DATA SHOWN Block Start

Definition FS_ENTRIES : Z := 1024.
Definition DEFAULT_LOG_MAX_AGG_BYTES : Z := 32768.
Definition DEFAULT_LOG_FLUSH_PERIOD_IN_MS : Z := 2000.
Definition DEFAULT_CBUF_SIZE : Z := Cfg.DEFAULT_MAXEVENTSPERSEC * Cfg.DEFAULT_SUMMARY_PERIOD.
Definition BINARY_DATA_MSG : string := "-- binary data ignored --".
Definition DEFAULT_BINARY_DATA_SAMPLE_SIZE : Z := 256.
Definition DEFAULT_PAYLOAD_DIR : string := "/tmp".
Definition ESC_CHARACTER : Z := 27.
Definition CFG_SRC_CONSOLE : Z := 1.

Inductive payload_status_t := PAYLOAD_STATUS_DISABLE | PAYLOAD_STATUS_CRIBL | PAYLOAD_STATUS_DISK.
Inductive which_transport_t := CFG_MTC | CFG_CTL | CFG_LOG | CFG_LS | CFG_WHICH_MAX.
Inductive fs_content_type_t := FS_CONTENT_UNKNOWN | FS_CONTENT_BINARY | FS_CONTENT_TEXT.

#[export] Instance which_eq_dec : EqDecision which_transport_t.
Proof. solve_decision. Defined.
#[export] Instance content_eq_dec : EqDecision fs_content_type_t.
Proof. solve_decision. Defined.

(** The default of the sources, as ctl.c has it: without an entry for the last. *)
Definition srcEnabledDefault : list Z := take 8 Cfg.srcEnabledDefault.

Section Ctl.
Context `{Double}.
Variable regcomp : string -> option regex.
Variable num_of : Types.double -> double.
(** The contents of new memory. *)
Variable fill : nat -> Z.

(** ** State *)

Record log_id_t := mkLogId {
  l_uid : Z;
  l_timestamp : double;
  l_path : option string;
  l_sourcetype : Z;
  l_valuefilter : option regex;
  l_proc : proc_id_t;
}.

(** [datalen] is the length of [le_data]. *)
Record log_event_t := mkLogEvent {
  le_fd : Z;
  le_id : log_id_t;
  le_data : list Z;
}.

(** [stream]: what has been written to the memory stream, if it is open. *)
Record streambuf_t := mkStreambuf {
  stream : option (list Z);
  tot_size : Z;                        (* unsigned long long *)
  sb_id : option log_id_t;
}.

Definition closed : streambuf_t := mkStreambuf None 0 None.

Record ctl_t := mkCtl {
  transport : option Transport.transport_t;
  paytrans : option Transport.transport_t;
  evt : option evt_fmt_t;
  events : option CircBuf.cbuf_t;
  enhancefs : Z;
  allow_binary_console : bool;
  stop_aggregating : bool;
  log_ringbuf : option CircBuf.cbuf_t;
  streamAgg : list streambuf_t;
  max_agg_bytes : Z;
  flush_period_in_ms : Z;
  pay_status : payload_status_t;
  pay_dir : option string;
  dirRepr : option string;
  pay_ringbuf : option CircBuf.cbuf_t;
  msgbuf : option CircBuf.cbuf_t;
}.

(** The rest of the process that the object uses. *)
Record env_t := mkEnv {
  log_heap : gmap Z log_event_t;       (* queued log events *)
  msg_heap : gmap Z (list Z);          (* queued messages *)
  next_ptr : Z;
  evt_freed : list Z;                  (* arguments of evtFree *)
  content : gmap Z fs_content_type_t;  (* content_type of the active entries of g_fsinfo *)
  flush_count : Z;                     (* static count of ctlSendAllAggregatedLogData *)
  al : list bool;
  pals : list (list bool);
  fwrites : list Z;
}.

Definition set_transport (c : ctl_t) (t : option Transport.transport_t) : ctl_t :=
  mkCtl t (paytrans c) (evt c) (events c) (enhancefs c) (allow_binary_console c) (stop_aggregating c) (log_ringbuf c)
    (streamAgg c) (max_agg_bytes c) (flush_period_in_ms c) (pay_status c) (pay_dir c) (dirRepr c) (pay_ringbuf c) (msgbuf c).
Definition set_paytrans (c : ctl_t) (t : option Transport.transport_t) : ctl_t :=
  mkCtl (transport c) t (evt c) (events c) (enhancefs c) (allow_binary_console c) (stop_aggregating c) (log_ringbuf c)
    (streamAgg c) (max_agg_bytes c) (flush_period_in_ms c) (pay_status c) (pay_dir c) (dirRepr c) (pay_ringbuf c) (msgbuf c).
Definition set_evt (c : ctl_t) (v : option evt_fmt_t) : ctl_t :=
  mkCtl (transport c) (paytrans c) v (events c) (enhancefs c) (allow_binary_console c) (stop_aggregating c) (log_ringbuf c)
    (streamAgg c) (max_agg_bytes c) (flush_period_in_ms c) (pay_status c) (pay_dir c) (dirRepr c) (pay_ringbuf c) (msgbuf c).
Definition set_events (c : ctl_t) (v : option CircBuf.cbuf_t) : ctl_t :=
  mkCtl (transport c) (paytrans c) (evt c) v (enhancefs c) (allow_binary_console c) (stop_aggregating c) (log_ringbuf c)
    (streamAgg c) (max_agg_bytes c) (flush_period_in_ms c) (pay_status c) (pay_dir c) (dirRepr c) (pay_ringbuf c) (msgbuf c).
Definition set_flags (c : ctl_t) (fs : Z) (bin stop : bool) : ctl_t :=
  mkCtl (transport c) (paytrans c) (evt c) (events c) fs bin stop (log_ringbuf c)
    (streamAgg c) (max_agg_bytes c) (flush_period_in_ms c) (pay_status c) (pay_dir c) (dirRepr c) (pay_ringbuf c) (msgbuf c).
Definition set_log (c : ctl_t) (r : option CircBuf.cbuf_t) (s : list streambuf_t) : ctl_t :=
  mkCtl (transport c) (paytrans c) (evt c) (events c) (enhancefs c) (allow_binary_console c) (stop_aggregating c) r
    s (max_agg_bytes c) (flush_period_in_ms c) (pay_status c) (pay_dir c) (dirRepr c) (pay_ringbuf c) (msgbuf c).
Definition set_log_limits (c : ctl_t) (m p : Z) : ctl_t :=
  mkCtl (transport c) (paytrans c) (evt c) (events c) (enhancefs c) (allow_binary_console c) (stop_aggregating c) (log_ringbuf c)
    (streamAgg c) m p (pay_status c) (pay_dir c) (dirRepr c) (pay_ringbuf c) (msgbuf c).
Definition set_payload (c : ctl_t) (s : payload_status_t) (d r : option string) (b : option CircBuf.cbuf_t) : ctl_t :=
  mkCtl (transport c) (paytrans c) (evt c) (events c) (enhancefs c) (allow_binary_console c) (stop_aggregating c) (log_ringbuf c)
    (streamAgg c) (max_agg_bytes c) (flush_period_in_ms c) s d r b (msgbuf c).
Definition set_msgbuf (c : ctl_t) (m : option CircBuf.cbuf_t) : ctl_t :=
  mkCtl (transport c) (paytrans c) (evt c) (events c) (enhancefs c) (allow_binary_console c) (stop_aggregating c) (log_ringbuf c)
    (streamAgg c) (max_agg_bytes c) (flush_period_in_ms c) (pay_status c) (pay_dir c) (dirRepr c) (pay_ringbuf c) m.

Definition set_log_heap (e : env_t) (h : gmap Z log_event_t) (n : Z) : env_t :=
  mkEnv h (msg_heap e) n (evt_freed e) (content e) (flush_count e) (al e) (pals e) (fwrites e).
Definition set_msg_heap (e : env_t) (h : gmap Z (list Z)) (n : Z) : env_t :=
  mkEnv (log_heap e) h n (evt_freed e) (content e) (flush_count e) (al e) (pals e) (fwrites e).
Definition add_freed (e : env_t) (p : Z) : env_t :=
  mkEnv (log_heap e) (msg_heap e) (next_ptr e) (p :: evt_freed e) (content e) (flush_count e) (al e) (pals e) (fwrites e).
Definition set_content (e : env_t) (m : gmap Z fs_content_type_t) : env_t :=
  mkEnv (log_heap e) (msg_heap e) (next_ptr e) (evt_freed e) m (flush_count e) (al e) (pals e) (fwrites e).
Definition set_flush_count (e : env_t) (n : Z) : env_t :=
  mkEnv (log_heap e) (msg_heap e) (next_ptr e) (evt_freed e) (content e) n (al e) (pals e) (fwrites e).
Definition set_al (e : env_t) (l : list bool) : env_t :=
  mkEnv (log_heap e) (msg_heap e) (next_ptr e) (evt_freed e) (content e) (flush_count e) l (pals e) (fwrites e).
Definition set_pals (e : env_t) (l : list (list bool)) : env_t :=
  mkEnv (log_heap e) (msg_heap e) (next_ptr e) (evt_freed e) (content e) (flush_count e) (al e) l (fwrites e).
Definition set_fwrites (e : env_t) (l : list Z) : env_t :=
  mkEnv (log_heap e) (msg_heap e) (next_ptr e) (evt_freed e) (content e) (flush_count e) (al e) (pals e) l.

(** ** Code on the object, the process and the world *)

Definition K (A : Type) : Type := ctl_t -> env_t -> Sys.M (A * ctl_t * env_t).

Definition kret {A} (a : A) : K A := fun c e => Sys.ret (a, c, e).
Definition kbind {A B} (m : K A) (f : A -> K B) : K B := fun c e =>
  Sys.bind (m c e) (fun r => f r.1.1 r.1.2 r.2).

#[local] Notation "'let!' x := m 'in' k" := (kbind m (fun x => k)) (at level 10, x name, m at level 200, k at level 200).
#[local] Notation "'do' m ; k" := (kbind m (fun _ => k)) (at level 10, m at level 200, k at level 200).

Definition kub {A} : K A := fun _ _ => Sys.undefined.
Definition ctl {A} (f : ctl_t -> A) : K A := fun c e => Sys.ret (f c, c, e).
Definition env {A} (f : env_t -> A) : K A := fun c e => Sys.ret (f e, c, e).
Definition put_ctl (f : ctl_t -> ctl_t) : K unit := fun c e => Sys.ret (tt, f c, e).
Definition put_env (f : env_t -> env_t) : K unit := fun c e => Sys.ret (tt, c, f e).
Definition lift {A} (m : Sys.M A) : K A := fun c e => Sys.bind m (fun a => Sys.ret (a, c, e)).
Definition of_ub {A} (r : ub A) : K A := match r with Def a => kret a | UB => kub end.

(** Code that takes the outcomes of its allocations. *)
Definition with_al {A} (f : list bool -> A * list bool) : K A := fun c e =>
  let '(a, l) := f (al e) in Sys.ret (a, c, set_al e l).
Definition kalloc : K bool := with_al alloc.

(** The outcomes of the allocations inside one call of the printer. *)
Definition printer_al : K (list bool) := let! l := env (fun e => hd [] (pals e)) in do put_env (fun e => set_pals e (tl (pals e))); kret l.

(** Memory for a log event or a message; the caller has tested the allocation. *)
Definition new_log (ev : log_event_t) : K Z :=
  let! p := env next_ptr in do put_env (fun e => set_log_heap e (<[p := ev]> (log_heap e)) (p + 1)); kret p.
Definition new_msg (m : list Z) : K Z :=
  let! p := env next_ptr in do put_env (fun e => set_msg_heap e (<[p := m]> (msg_heap e)) (p + 1)); kret p.
Definition free_log (p : Z) : K unit := put_env (fun e => set_log_heap e (delete p (log_heap e)) (next_ptr e)).
Definition free_msg (p : Z) : K unit := put_env (fun e => set_msg_heap e (delete p (msg_heap e)) (next_ptr e)).

(** A queue of the object; [set] puts it back. *)
Definition kput (get : ctl_t -> option CircBuf.cbuf_t) (set : ctl_t -> option CircBuf.cbuf_t -> ctl_t) (data : Z) : K Z :=
  let! q := ctl get in
  let '(rc, q, _) := CircBuf.cbufPut q data in
  do put_ctl (fun c => set c q); kret rc.
Definition kget (get : ctl_t -> option CircBuf.cbuf_t) (set : ctl_t -> option CircBuf.cbuf_t -> ctl_t) : K (option Z) :=
  let! q := ctl get in
  let '(rc, d, q) := CircBuf.cbufGet q in
  do put_ctl (fun c => set c q); kret (if rc =? 0 then d else None).

Definition set_ringbuf (c : ctl_t) (q : option CircBuf.cbuf_t) : ctl_t := set_log c q (streamAgg c).
Definition set_pay_ringbuf (c : ctl_t) (q : option CircBuf.cbuf_t) : ctl_t :=
  set_payload c (pay_status c) (pay_dir c) (dirRepr c) q.

(** The most entries a queue can hold: the bound of the loops that drain it. *)
Definition queue_bound (q : option CircBuf.cbuf_t) : nat := match q with Some q => Z.to_nat (CircBuf.maxlen q) | None => 0 end.

(** ** Transports *)

Definition sends (who : which_transport_t) (msg : list Z) : K Z :=
  if decide (who = CFG_LS) then
    let! t := ctl paytrans in let! r := lift (Transport.transportSend t (Some msg)) in
    do put_ctl (fun c => set_paytrans c r.2); kret r.1
  else
    let! t := ctl transport in let! r := lift (Transport.transportSend t (Some msg)) in
    do put_ctl (fun c => set_transport c r.2); kret r.1.

(** An operation on one of the transports; nothing is done for a NULL one. *)
Definition on_transport {A} (who : which_transport_t) (null : A) (f : Transport.transport_t -> Sys.M (A * Transport.transport_t)) : K A :=
  let run t (set : ctl_t -> option Transport.transport_t -> ctl_t) :=
    match t with
    | None => kret null
    | Some t => let! r := lift (f t) in do put_ctl (fun c => set c (Some r.2)); kret r.1
    end in
  if decide (who = CFG_LS) then let! t := ctl paytrans in run t set_paytrans else let! t := ctl transport in run t set_transport.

DATA SHOWN Block End

DIRECTIONS FOR THIS TASK
Only the lines above starting at the line that holds "level 10, m" and ending at the line that holds "Definition printer_al : K" are to be repeated, exactly and in full.

TASK OUTPUT
#[local] Notation "'do' m ; k" := (kbind m (fun _ => k)) (at level 10, m at level 200, k at level 200).

Definition kub {A} : K A := fun _ _ => Sys.undefined.
Definition ctl {A} (f : ctl_t -> A) : K A := fun c e => Sys.ret (f c, c, e).
Definition env {A} (f : env_t -> A) : K A := fun c e => Sys.ret (f e, c, e).
Definition put_ctl (f : ctl_t -> ctl_t) : K unit := fun c e => Sys.ret (tt, f c, e).
Definition put_env (f : env_t -> env_t) : K unit := fun c e => Sys.ret (tt, c, f e).
Definition lift {A} (m : Sys.M A) : K A := fun c e => Sys.bind m (fun a => Sys.ret (a, c, e)).
Definition of_ub {A} (r : ub A) : K A := match r with Def a => kret a | UB => kub end.

(** Code that takes the outcomes of its allocations. *)
Definition with_al {A} (f : list bool -> A * list bool) : K A := fun c e =>
  let '(a, l) := f (al e) in Sys.ret (a, c, set_al e l).
Definition kalloc : K bool := with_al alloc.

(** The outcomes of the allocations inside one call of the printer. *)
Definition printer_al : K (list bool) := let! l := env (fun e => hd [] (pals e)) in do put_env (fun e => set_pals e (tl (pals e))); kret l.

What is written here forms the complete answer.